If President Obama had accomplished what Brazil and Turkey are about to pull off — a deal through which Iran will exchange its stockpile of enriched uranium in return for fuel rods for a medical research reactor — then the US media would be hailing this as a diplomatic breakthrough. Instead, this is being described as a possible obstacle to sanctions. The New York Times reports:

Brazilian and Turkish government officials said Sunday that their leaders had brokered a tentative compromise with Iran in the international standoff over Iran’s nuclear program, a development that could undermine efforts in the United Nations to impose new sanctions on the Iranians.
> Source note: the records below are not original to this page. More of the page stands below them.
(** The task of [conn] ends, whatever [handle] returned, and drops its permit. *)
Definition finish (l : Listener) (conn : Z) : Listener :=
  if bool_decide (conn ∈ active l)
  then mkListener (permits l + 1) (active l ∖ {[conn]}) (next_conn l)
  else l.

Inductive listener_step : Listener → Listener → Prop :=
| step_accept l : listener_step l (accept l).2
| step_finish l conn : conn ∈ active l → listener_step l (finish l conn).

(** ** The SSH gateway *)

(** [str::lines]: pieces between line feeds, a trailing empty piece dropped and a
    carriage return before the line feed removed. *)
Definition LF : ascii := ascii_of_N 10.
Definition CR : ascii := ascii_of_N 13.

Definition strip_cr (s : string) : string :=
  match str_rev s with
  | String c r => if bool_decide (c = CR) then str_rev r else s
  | "" => s
  end.

(** The last piece, when it is not empty, is a line without a terminator, from
    which no carriage return is removed. *)
Fixpoint lines_of (pieces : list string) : list string :=
  match pieces with
  | [] => []
  | [last] => if is_empty last then [] else [last]
  | p :: pieces => strip_cr p :: lines_of pieces
  end.

Definition lines (s : string) : list string := lines_of (split LF s).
A spokesman for the Turkish Foreign Ministry said that after 17 hours of talks in Tehran, ministers from Brazil, Iran and Turkey had reached an agreement on the “principles” to revive a stalled nuclear fuel-swap deal backed by the United Nations.

The spokesman, speaking on condition of anonymity, said the deal would be presented to the leaders of the countries for “final touches,” with a statement on the agreement expected as early as Monday. The exact terms, notably the amount of nuclear fuel to be swapped, were not revealed.

The Turkish prime minister, Recep Tayyip Erdogan, canceled an official visit to Azerbaijan late Sunday and instead joined officials in Tehran in what was seen as a sign of progress in the talks.

Laura Rozen adds:

[A] Washington Iran expert said the fact that the alleged nuclear deal was connected to Lula’s meeting with the Iranian Supreme Leader, as opposed to with the Iranian president, may be significant.

That signals that Khamenei “is endorsing the deal,” the National Iranian American Council’s Trita Parsi said, adding it may reduce the bouts of Iranian domestic political infighting that have plagued earlier rounds of negotiations that failed to hold up. “That means this is no longer Ahmadinejad’s nuclear deal, this is Khamenei’s nuclear deal.”

The Financial Times said:

Iran’s supreme leader on Sunday praised Luiz Inácio Lula da Silva for defying US calls to close ranks against the Islamic regime as the Brazilian leader arrived in Tehran seeking to mediate in the crisis over Iran’s nuclear ambitions.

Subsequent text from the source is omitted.